» Task statement: Reproduce word for word the lines between those holding "never hold it at once. *)" and "Context (Hpool : pool_ok).", inclusive, and nothing else from the data below.

Collection entries
== == ==
(* ===== verification/SchedulerSpec.v ===== *)
(** * What the schedule producer promises

    Only the session that holds the advisory lock produces, and two processes
    never hold it at once. *)

From S2P Require Import Prelude Transactions Regex PyStr Sha256 PyTime Json JsonRead Identifiers Projection PhysicalPlan Graph Orchestration RunCodec RunTransition Contract Placement RunStatus Lifecycle SchedulePort Cron CronSpec ScheduleConsumer ScheduleQueue Scheduler.

Local Open Scope string_scope.
Local Open Scope Z_scope.
Local Open Scope list_scope.

Section Leader.
Context {W : Type} (pool : SessionPool W).

(** The server: which session holds the advisory lock of the scheduler, and which
    sessions are over. *)
Context (owner : W -> option session) (ended : W -> session -> Prop).

(** The lock stays with its session until that session unlocks it or ends. *)
Record later (w w' : W) : Prop := {
  lt_ended s : ended w s -> ended w' s;
  lt_owner s : owner w = Some s -> owner w' = Some s \/ ended w' s;
}.

#[export] Instance later_preorder : PreOrder later.
Proof.
  split.
  - intros w. split; auto.
  - intros w1 w2 w3 [E1 O1] [E2 O2]. split; [auto|]. intros s Hs. destruct (O1 s Hs) as [H|H]; [by apply O2|right; auto].
Qed.

(** What PostgreSQL and the pool document.  [sp_unlock] releases the lock of its
    own session only. *)
Record pool_ok : Prop := {
  pk_getconn w : later w (sp_getconn pool w).2;
  pk_putconn s w : later w (sp_putconn pool s w).2;
  pk_close s w : later w (sp_close pool s w).2;
  pk_ping s w : later w (sp_ping pool s w).2;
  pk_try_lock s w : later w (sp_try_lock pool s w).2;
  pk_locked s w w' : sp_try_lock pool s w = (Ok true, w') -> owner w' = Some s;
  pk_unlock s w : (forall s', ended w s' -> ended (sp_unlock pool s w).2 s') /\
    forall s', s' <> s -> owner w = Some s' -> owner (sp_unlock pool s w).2 = Some s' \/ ended (sp_unlock pool s w).2 s';
}.

Context (Hpool : pool_ok).

(** The connection kept by the leader holds the lock, or its session is over. *)
Definition fenced (p : leader * W) : Prop := forall c, ld_connection p.1 = Some c -> owner p.2 = Some c \/ ended p.2 c.
Definition fences {A} (m : M (leader * W) A) : Prop := forall p, fenced p -> fenced (m p).2 /\ later p.2 (m p).2.2.

Lemma fenced_later l w w' : fenced (l, w) -> later w w' -> fenced (l, w').
Proof. intros H [E O] c Hc. destruct (H c Hc) as [Ho|He]; [by apply O|right; auto]. Qed.

Lemma fences_world {A} (m : M W A) : (forall w, later w (m w).2) -> fences (on_world m).
Proof.
  intros H [l w] Hp. unfold on_world. cbn [fst snd]. specialize (H w). destruct (m w) as [r w']. cbn [fst snd] in *.
  split; [by eapply fenced_later|done].
Qed.

Lemma fences_bind {A B} (m : M (leader * W) A) (f : A -> M (leader * W) B) : fences m -> (forall a, fences (f a)) -> fences (m ≫= f).
Proof.
  intros Hm Hf p Hp. unfold mbind, M_bind. destruct (Hm p Hp) as [H1 L1]. destruct (m p) as [[a|e] p1]; [|done]. cbn [snd] in *.
  destruct (Hf a p1 H1) as [H2 L2]. split; [done|by etrans].
Qed.

Lemma fences_try {A} (m : M (leader * W) A) (h : exn -> M (leader * W) A) : fences m -> (forall e, fences (h e)) -> fences (try_except m h).
Proof.
  intros Hm Hh p Hp. unfold try_except. destruct (Hm p Hp) as [H1 L1]. destruct (m p) as [[a|e] p1]; [done|]. cbn [snd] in *.
  destruct (Hh e p1 H1) as [H2 L2]. split; [done|by etrans].
Qed.

Lemma fences_ret {A} (r : result A) : fences (lift r).
Proof. intros p Hp. split; [done|reflexivity]. Qed.

Lemma fences_drop : fences (set_connection (W := W) None).
Proof. intros p Hp. split; [by intros c|reflexivity]. Qed.

Lemma later_finally {A} (m : M W A) (c : M W unit) : (forall w, later w (m w).2) -> (forall w, later w (c w).2) ->
  forall w, later w (finally m c w).2.
Proof.
  intros Hm Hc w. unfold finally. specialize (Hm w). destruct (m w) as [r w1]. cbn [snd] in Hm. specialize (Hc w1).
  destruct (c w1) as [[u|e] w2]; cbn [snd] in *; by etrans.
Qed.

Lemma fences_discard : fences (discard_connection pool).
Proof.
  intros p Hp. unfold discard_connection. destruct (ld_connection p.1) as [c|] eqn:E; [|by split].
  refine (fences_bind _ _ fences_drop (fun _ => fences_world _ _) p Hp).
  apply later_finally; [apply (pk_close Hpool)|apply (pk_putconn Hpool)].
Qed.

Lemma acquire_fences : fences (acquire_connection pool).
Proof.
  unfold acquire_connection. apply fences_bind.
  { apply fences_try; [apply fences_world, (pk_getconn Hpool)|intros e; apply fences_ret]. }
  intros c. apply fences_try.
  - intros [l w] Hp. unfold mbind, M_bind, on_world, set_connection, on_flags. cbn [fst snd].
    pose proof (pk_try_lock Hpool c w) as L. pose proof (pk_locked Hpool c w) as Ho.
    destruct (sp_try_lock pool c w) as [[[]|e] w1]; cbn [fst snd] in *.
    + split; [|done]. intros c' [= <-]. left. by apply Ho.
    + pose proof (pk_putconn Hpool c w1) as L'. destruct (sp_putconn pool c w1) as [[u|e] w2]; cbn [fst snd] in *;
        (split; [eapply fenced_later; [exact Hp|by etrans]|by etrans]).
    + split; [by eapply fenced_later|done].
  - intros e. apply fences_bind; [|intros u; apply fences_ret].
    apply fences_try; [apply fences_world, (pk_putconn Hpool)|intros e'; apply fences_ret].
Qed.

Lemma try_acquire_fences : fences (try_acquire pool).
Proof.
  intros p Hp. unfold try_acquire. destruct (ld_closed p.1); [split; [done|reflexivity]|].
  destruct (ld_connection p.1) as [c|]; [|by apply acquire_fences].
  destruct (fences_world (sp_ping pool c) (pk_ping Hpool c) p Hp) as [H1 L1].
  destruct (on_world (sp_ping pool c) p) as [[u|e] p1]; [done|]. cbn [snd] in *.
  destruct (fences_bind _ (fun _ => acquire_connection pool) fences_discard (fun _ => acquire_fences) p1 H1) as [H2 L2].
  split; [done|by etrans].
Qed.

Lemma require_connection_fences : fences (require_connection (W := W)).
Proof.
  intros p Hp. unfold require_connection. destruct (ld_connection p.1); [destruct (ld_closed p.1)|]; (split; [done|reflexivity]).
Qed.

Lemma require_connection_inv p c p' : require_connection (W := W) p = (Ok c, p') -> p' = p /\ ld_connection p.1 = Some c.
Proof.
  unfold require_connection. destruct (ld_connection p.1) as [c'|]; [|done]. destruct (ld_closed p.1); [done|]. by intros [= -> <-].
Qed.

Lemma close_leader_fences l w : fenced (l, w) -> fenced (close_leader pool (l, w)).2 /\ ld_closed (close_leader pool (l, w)).2.1 = true.
Proof.
  intros Hp. unfold close_leader. cbn [fst snd]. destruct (ld_closed l) eqn:Ec; [by split|].
  destruct (ld_connection l) as [c|]; [|by split]. unfold on_world. cbn [fst snd]. destruct (finally _ _ w) as [r w']. by split.
Qed.

(** ** A tick *)

Section Tick.
Context (sch : PostgreSQLScheduler W) (Hsch : ps_pool sch = pool).
Context (holds : W -> session -> bool) (holds_spec : forall w c, holds w c = true <-> owner w = Some c \/ ended w c).
Lemma read_back_spec p run n q l0 :
  ok q -> ledger_le au l0 (ledger_of q) -> (n = 1 -> tn_token (lg_tenancy l0 p) < tn_token (lg_tenancy (ledger_of q) p)) ->
  match read_back p run n q with
  | (Ok (Some h), q') => ok q' /\ acquired p run h /\ meanwhile au (grants au h) l0 (ledger_of q')
  | (_, q') => ok q' /\ ledger_le au l0 (ledger_of q')
  end.
Proof.
  intros Hq Hl Ht. unfold read_back. destruct (n =? 1) eqn:En; cbn [negb]; [|done]. apply Z.eqb_eq in En. specialize (Ht En).
  pose proof (select_steps p run q Hq) as H.
  unfold mbind, M_bind. destruct (job _ q) as [[ts|e] q']; [|split; [apply H|etrans; [exact Hl|apply H]]].
  destruct H as [Hq' (l1 & l2 & H1 & [Hi Hh] & H2)]. assert (ledger_le au l0 (ledger_of q')) as Hle.
  { etrans; [exact Hl|]. etrans; [exact H1|]. etrans; [by apply idles_le|exact H2]. }
  destruct ts as [|t [|? ?]]; try done. destruct (t <=? 0) eqn:Et; [done|]. cbn [lift].
  unfold lift, new_fencing_token. destruct (FencingToken_post_init _) as [[]|e]; cbn [mbind result_bind]; [|done].
  set (h := {| lh_pipeline_id := p |}). split; [done|]. split; [split_and!; [done..|by intros f [= <-]]|].
  specialize (Hh t eq_refl).
  assert (ledger_le au l0 l2) as L2 by (etrans; [exact Hl|]; etrans; [exact H1|]; by apply idles_le).
  eapply meanwhile_extend; [reflexivity| |exact H2]. apply granted_between; [done| |exact Hh].
  destruct Hh as [_ Hh]. cbn. rewrite <- Hh. pose proof (le_token _ _ _ p H1).
  pose proof (le_token _ _ _ p (idles_le au _ _ Hi)). cbv beta in *. lia.
Qed.

Lemma claim_steps p run q :
  steps (run_mutation_with_retry (job (update_leases (table p) p lapsed (claimed run (seconds (bl_lease_seconds s)))))) q
    (fun n => if n =? 1 then Some (fun l l' => exists h, lh_pipeline_id h = p /\ grants au h l l') else None).
Proof.
  apply attempts_steps. intros q'. eapply job_steps; [|apply claim_ok|].
  - intros n S l l' H. destruct (n =? 1); [|done]. injection H as <-. intros (h & _ & G). by eapply grants_le.
  - intros n l l' [[-> H]|(-> & h & ? & ? & M)]; [done|]. cbn. eapply meanwhile_impl, M. eauto.
Qed.
(* ===== verification/RunHistory.v ===== *)
(** * The run history ([state/run_history.py], [PostgreSQLRunHistoryStore])

    One row per pipeline run with its stage, its counts and its outcome.  The
    interface of the protocol and its PostgreSQL, SQLite and BigQuery stores;
    timestamps are instants.  In BigQuery the table has no key. *)

From S2P Require Import Prelude Transactions PyStr StatePort StatePg.

Local Open Scope string_scope.
Local Open Scope Z_scope.
Local Open Scope list_scope.

(** ** Data *)

Inductive RunStatus : Type := RUNNING | SUCCEEDED | FAILED | SKIPPED.
Inductive RunStage : Type := INGEST | TRANSFORM | METADATA | COMPLETE.
#[export] Instance RunStatus_eq_dec : EqDecision RunStatus.
Proof. solve_decision. Defined.
#[export] Instance RunStage_eq_dec : EqDecision RunStage.
Proof. solve_decision. Defined.
Definition stage_value (s : RunStage) : string :=
  match s with INGEST => "ingest" | TRANSFORM => "transform" | METADATA => "metadata" | COMPLETE => "complete" end.

Record counts : Type := Counts {
  ct_endpoints : Z; ct_extracted : Z; ct_affected : Z; ct_models : Z; ct_assertions : Z; ct_assets : Z;
}.
Definition no_counts : counts := Counts 0 0 0 0 0 0.
Record failure : Type := Failure { fl_stage : option RunStage; fl_code : option string; fl_summary : option string }.
Definition no_failure : failure := Failure None None None.

Record RunRecord : Type := {
  hr_run_id : string; hr_pipeline_id : string; hr_source : string; hr_status : RunStatus; hr_stage : RunStage;
  hr_started_at : Z; hr_finished_at : option Z; hr_counts : counts; hr_failure : failure;
}.

Class RunHistoryStore (W : Type) : Type := {
  start_run : string -> string -> option string -> M W unit;
  restart_retryable : string -> string -> option string -> M W unit;
  checkpoint : string -> RunStage -> counts -> M W unit;
  finish : string -> RunStatus -> counts -> failure -> M W unit;
  reconcile_interrupted : string -> string -> M W unit;
  recent : Z -> option string -> M W (list RunRecord);
}.

(** ** Rows *)

(** A row without its run_id; old rows have no pipeline_id and no stage. *)
Record run_row : Type := RunRow {
  rw_pipeline_id : option string; rw_source : string; rw_status : RunStatus; rw_stage : option RunStage;
  rw_started_at : Z; rw_finished_at : option Z; rw_counts : counts; rw_failure : failure;
}.

Definition started_row (pipeline_id source : string) (now : Z) : run_row :=
  RunRow (Some pipeline_id) source RUNNING (Some INGEST) now None no_counts no_failure.
Definition restarted_row (r : run_row) : run_row :=
  RunRow (rw_pipeline_id r) (rw_source r) RUNNING (Some INGEST) (rw_started_at r) None no_counts no_failure.
Definition row_pipeline (r : run_row) : string := default (rw_source r) (rw_pipeline_id r).

Definition RETRYABLE : list string :=
  ["catalog_failed"; "destination_write_failed"; "extraction_failed"; "lease_failed"; "rate_limited"].
Definition retryable_failure (pipeline_id source : string) (r : run_row) : bool :=
  bool_decide (rw_source r = source) && bool_decide (row_pipeline r = pipeline_id) && bool_decide (rw_status r = FAILED)
  && match fl_code (rw_failure r) with Some c => bool_decide (c ∈ RETRYABLE) | None => false end.

Definition interrupted_summary : string := "A later execution acquired the expired pipeline lease.".
Definition interrupted (stage : option RunStage) (now : Z) (r : run_row) : run_row :=
  RunRow (rw_pipeline_id r) (rw_source r) FAILED (rw_stage r) (rw_started_at r) (Some now) (rw_counts r)
    (Failure stage (Some "interrupted_run") (Some interrupted_summary)).
(** [WHERE status = 'running' AND pipeline_id = ? AND run_id != ?]. *)
Definition left_running (pipeline_id current_run_id run_id : string) (r : run_row) : bool :=
  bool_decide (rw_status r = RUNNING) && bool_decide (row_pipeline r = pipeline_id) && negb (bool_decide (run_id = current_run_id)).
(** The last step: the cursor, if there is one. *)
Definition commit_cursor (e : endpoint) (stored : option string) (o : observation) : M St (option string) :=
  match ob_maximum_cursor o with
  | Some maximum =>
      if ob_extracted o =? 0 then mret None
      else
        _ ← verify_ownership;
        let cursor := cursor_to_commit e stored maximum in
        committed ← call (compare_and_set (pn_source pn) (en_name e) stored cursor (match own with Some o => ow_fence o | None => None end))
                      (EvCommit stored cursor);
        if committed : bool then mret (Some cursor) else lift (Raise (watermark_conflict e))
  | None => mret None
  end.

Definition run_endpoint (e : endpoint) : M St (EndpointRunResult Tm) :=
  relation ← lift (match pn_relations pn !! en_name e with Some r => Ok r | None => raise_ KeyError (py_repr (en_name e)) end);
  let target := {| wt_relation := relation; wt_business_key := en_primary_key e;
                   wt_fence := match own with Some o => ow_fence o | None => None end; wt_publication_fence := None |} in
  stored ← (if truthy (en_incremental_cursor e) then call (get_cursor (pn_source pn) (en_name e)) EvCursor else mret None);
  let since := if pn_resume_from_watermark pn then stored else None in
  _ ← verify_ownership;
  target ← claim_target target;
  extracted ← call (pn_extract pn (en_name e) since) EvExtract;
  let observed := observed_records e extracted in
  '(affected, telemetry, consumed) ← write_observed target observed;
  o ← lift (observe_all e no_observation consumed);
  committed ← commit_cursor e stored o;
  mret {| er_endpoint := en_name e; er_extracted := ob_extracted o; er_affected := affected;
          er_committed_cursor := committed; er_telemetry := telemetry |}.

(** ** The run *)

Definition selected_endpoint (e : endpoint) : bool :=
  match pn_endpoint_names pn with Some names => bool_decide (en_name e ∈ names) | None => true end.

(** The loop keeps what was completed when an endpoint fails. *)
Fixpoint run_endpoints (es : list endpoint) (completed : list (EndpointRunResult Tm)) : M St (list (EndpointRunResult Tm) * option exn) :=
  match es with
  | [] => mret (completed, None)
  | e :: es =>
      if negb (selected_endpoint e) then run_endpoints es completed
      else fun s => match run_endpoint e s with
                    | (Ok r, s') => run_endpoints es (completed ++ [r]) s'
                    | (Raise x, s') => (Ok (completed, Some x), s')
                    end
  end.

Definition summed (f : EndpointRunResult Tm -> Z) (rs : list (EndpointRunResult Tm)) : Z := foldr Z.add 0 (map f rs).

(** [_finish_history] of a runner with its own history. *)
Definition finish_history (history : option (RunHistoryStore W)) (run_id : string) (completed : list (EndpointRunResult Tm))
    (status : RunStatus) : M St unit :=
  match history with
  | None => mret tt
  | Some h =>
      quietly (@finish W h run_id status
        (Counts (Z.of_nat (length completed)) (summed er_extracted completed) (summed er_affected completed) 0 0 0) no_failure)
  end.

Definition run_pipeline (history : option (RunHistoryStore W)) (run_id : string) : M St (PipelineRunResult Tm) :=
  _ ← (match history with Some h => quietly (@start_run W h run_id (pn_source pn) None) | None => mret tt end);
  '(completed, error) ← run_endpoints (pn_endpoints pn) [];
  match error with
  | Some e => _ ← try_except (finish_history history run_id completed FAILED) (fun _ => mret tt); lift (Raise e)
  | None =>
      _ ← finish_history history run_id completed SUCCEEDED;
      mret {| pr_run_id := run_id; pr_source := pn_source pn; pr_endpoints := completed |}
  end.
End Run.
(** *** The whole run *)

Lemma run_endpoint_names e : returns (run_endpoint pn own e) (fun res => er_endpoint res = en_name e).
Proof.
  unfold run_endpoint. do 5 (apply returns_bind; intros ?). apply returns_bind; intros [[? ?] ?].
  do 2 (apply returns_bind; intros ?). by intros ? ? [= <-].
Qed.
Definition selected : list endpoint := filter (fun e => selected_endpoint pn e = true) (pn_endpoints pn).
Definition loop_post (es : list endpoint) (done_ : list (EndpointRunResult Tm)) (r : result (list (EndpointRunResult Tm) * option exn)) (t : list event) : Prop :=
  stops t /\ (own <> None -> guarded t) /\
  forall res x, r = Ok (res, x) -> x = None ->
    fine t /\ map er_endpoint res = map er_endpoint done_ ++ map en_name (filter (fun e => selected_endpoint pn e = true) es).
Lemma run_endpoints_post es done_ : emits (run_endpoints pn own es done_) (loop_post es done_).
Proof.
  revert done_. induction es as [|e es IH]; intros done_; cbn [run_endpoints].
  { apply emits_ret. split_and!; [apply fine_stops; constructor|intros _; apply guarded_nil|].
    intros res x [= <- <-] _. split; [constructor|]. by rewrite app_nil_r. }
  destruct (selected_endpoint pn e) eqn:Ee; cbn [negb].
  - intros s. destruct (emits_returns _ _ _ (run_endpoint_sound e) (run_endpoint_names e) s) as (t & Et & (H1 & H2 & H3) & Hn).
    destruct (run_endpoint pn own e s) as [[res|x] s1]; cbn in *.
    + destruct (IH (done_ ++ [res]) s1) as (u & Eu & K1 & K2 & K3). exists (t ++ u). rewrite Eu, Et, app_assoc.
      specialize (H2 eq_refl). unfold loop_post. split_and!; [done|by apply stops_app|intros ?; apply guarded_app; auto|].
      intros res' x' Er Ex. destruct (K3 res' x' Er Ex) as [Hf Hm]. split; [by apply Forall_app|].
      rewrite Hm, filter_cons_True, map_app by done. cbn. by rewrite (Hn res), <- app_assoc.
    + exists t. unfold loop_post. split_and!; [done..|]. by intros ? ? [= <- <-].
  - eapply emits_impl; [apply IH|]. unfold loop_post. intros r t. by rewrite filter_cons_False by congruence.
Qed.
(** Collaborators act on the world and on the guard they were handed, whose
    background thread beats while they work. *)
Record PipelineExecutor (W Tm Asset Manifest : Type) : Type := {
  ex_pipeline_id : string;
  ex_source : string;
  ex_ingestion : option (string -> option (Ownership (guard * W)) -> M (guard * W) (PipelineRunResult Tm));
  ex_history : RunHistoryStore W;
  ex_catalog : string;
  ex_raw_namespace : string;
  ex_source_relations : list (string * RelationRef);
  ex_selected_models : option (list string);
  ex_build_models : bool;
  ex_transform_runner : option (option (Ownership (guard * W)) -> M (guard * W) (TransformRunResult Tm));
  ex_compile : M (guard * W) (list Asset);              (* TransformProject.load, MetadataSpine.compile *)
  ex_manifest : list Asset -> M (guard * W) Manifest;   (* MetadataSpine.pipeline_manifest *)
  ex_metadata_store : option (string -> string -> Manifest -> M (guard * W) unit);
  ex_registry_output : option (Manifest -> M (guard * W) unit);
  ex_catalog_publisher : option (Asset -> M (guard * W) unit);
  ex_leases : option (LeaseStore W);
  ex_repair_window : bool;
  ex_describe : exn -> objects * nat;                   (* an exception as an object *)
}.
Arguments ex_pipeline_id {W Tm Asset Manifest}.
Arguments ex_source {W Tm Asset Manifest}.
Arguments ex_ingestion {W Tm Asset Manifest}.
Arguments ex_history {W Tm Asset Manifest}.
Arguments ex_catalog {W Tm Asset Manifest}.
Arguments ex_raw_namespace {W Tm Asset Manifest}.
Arguments ex_source_relations {W Tm Asset Manifest}.
Arguments ex_selected_models {W Tm Asset Manifest}.
Arguments ex_build_models {W Tm Asset Manifest}.
Arguments ex_transform_runner {W Tm Asset Manifest}.
Arguments ex_compile {W Tm Asset Manifest}.
Arguments ex_manifest {W Tm Asset Manifest}.
Arguments ex_metadata_store {W Tm Asset Manifest}.
Arguments ex_registry_output {W Tm Asset Manifest}.
Arguments ex_catalog_publisher {W Tm Asset Manifest}.
Arguments ex_leases {W Tm Asset Manifest}.
Arguments ex_repair_window {W Tm Asset Manifest}.
Arguments ex_describe {W Tm Asset Manifest}.

(** ** [__init__] *)

(** The relations of a source share one catalog and one namespace. *)
Definition check_execution_modes (repair has_ingestion build has_runner : bool) : result unit :=
  _ ← value_reject (repair && (has_ingestion || negb build)) "Date repair must build graph outputs without an ingestion runner";
  _ ← value_reject (negb has_ingestion && negb repair) "Ordinary pipeline execution requires an ingestion runner";
  value_reject (build && negb has_runner) "A transform runner is required when build_models is enabled".
Definition catalog_or_project (catalog project : option string) : result (option string) :=
  match catalog, project with
  | None, _ => Ok project
  | Some c, Some p => _ ← value_reject (negb (bool_decide (p = c))) "catalog and legacy project must match"; Ok catalog
  | Some _, None => Ok catalog
  end.
Definition conflicts (given : option string) (value : string) : bool :=
  match given with Some g => negb (bool_decide (g = value)) | None => false end.
(** The catalog, the namespace and the relation of each endpoint. *)
Definition resolve_relations (source : string) (configured : list string) (catalog raw_namespace : option string)
    (relations : option (list (string * RelationRef))) : result (string * string * list (string * RelationRef)) :=
  match relations with
  | Some relations =>
      _ ← name_reject (missing_names configured relations.*1) "Missing source relation for endpoint: ";
      _ ← name_reject (missing_names relations.*1 configured) "Unknown source relation endpoint: ";
      match relations with
      | [] => raise_ ValueError "PipelineExecutor requires at least one source relation"
      | (_, canonical) :: _ =>
          _ ← value_reject (existsb (fun p => negb (bool_decide ((rl_catalog p.2, rl_namespace p.2) = (rl_catalog canonical, rl_namespace canonical)))) relations)
                "Pipeline source relations must share one catalog and raw namespace";
          _ ← value_reject (conflicts catalog (rl_catalog canonical)) "catalog conflicts with canonical source relations";
          _ ← value_reject (conflicts raw_namespace (rl_namespace canonical)) "raw_namespace conflicts with canonical source relations";
          Ok (rl_catalog canonical, rl_namespace canonical, relations)
      end
  | None =>
      match catalog with
      | None => raise_ ValueError "PipelineExecutor requires a warehouse catalog"
      | Some c =>
          let raw := match raw_namespace with Some n => if empty n then "raw" else n | None => "raw" end in
          Ok (c, raw, map (fun n => (n, {| rl_catalog := c; rl_namespace := raw; rl_name := source +:+ "_" +:+ n |})) configured)
      end
  end.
== == ==
» Exercise answer:
    never hold it at once. *)

From S2P Require Import Prelude Transactions Regex PyStr Sha256 PyTime Json JsonRead Identifiers Projection PhysicalPlan Graph Orchestration RunCodec RunTransition Contract Placement RunStatus Lifecycle SchedulePort Cron CronSpec ScheduleConsumer ScheduleQueue Scheduler.

Local Open Scope string_scope.
Local Open Scope Z_scope.
Local Open Scope list_scope.

Section Leader.
Context {W : Type} (pool : SessionPool W).

(** The server: which session holds the advisory lock of the scheduler, and which
    sessions are over. *)
Context (owner : W -> option session) (ended : W -> session -> Prop).

(** The lock stays with its session until that session unlocks it or ends. *)
Record later (w w' : W) : Prop := {
  lt_ended s : ended w s -> ended w' s;
  lt_owner s : owner w = Some s -> owner w' = Some s \/ ended w' s;
}.

#[export] Instance later_preorder : PreOrder later.
Proof.
  split.
  - intros w. split; auto.
  - intros w1 w2 w3 [E1 O1] [E2 O2]. split; [auto|]. intros s Hs. destruct (O1 s Hs) as [H|H]; [by apply O2|right; auto].
Qed.

(** What PostgreSQL and the pool document.  [sp_unlock] releases the lock of its
    own session only. *)
Record pool_ok : Prop := {
  pk_getconn w : later w (sp_getconn pool w).2;
  pk_putconn s w : later w (sp_putconn pool s w).2;
  pk_close s w : later w (sp_close pool s w).2;
  pk_ping s w : later w (sp_ping pool s w).2;
  pk_try_lock s w : later w (sp_try_lock pool s w).2;
  pk_locked s w w' : sp_try_lock pool s w = (Ok true, w') -> owner w' = Some s;
  pk_unlock s w : (forall s', ended w s' -> ended (sp_unlock pool s w).2 s') /\
    forall s', s' <> s -> owner w = Some s' -> owner (sp_unlock pool s w).2 = Some s' \/ ended (sp_unlock pool s w).2 s';
}.

Context (Hpool : pool_ok).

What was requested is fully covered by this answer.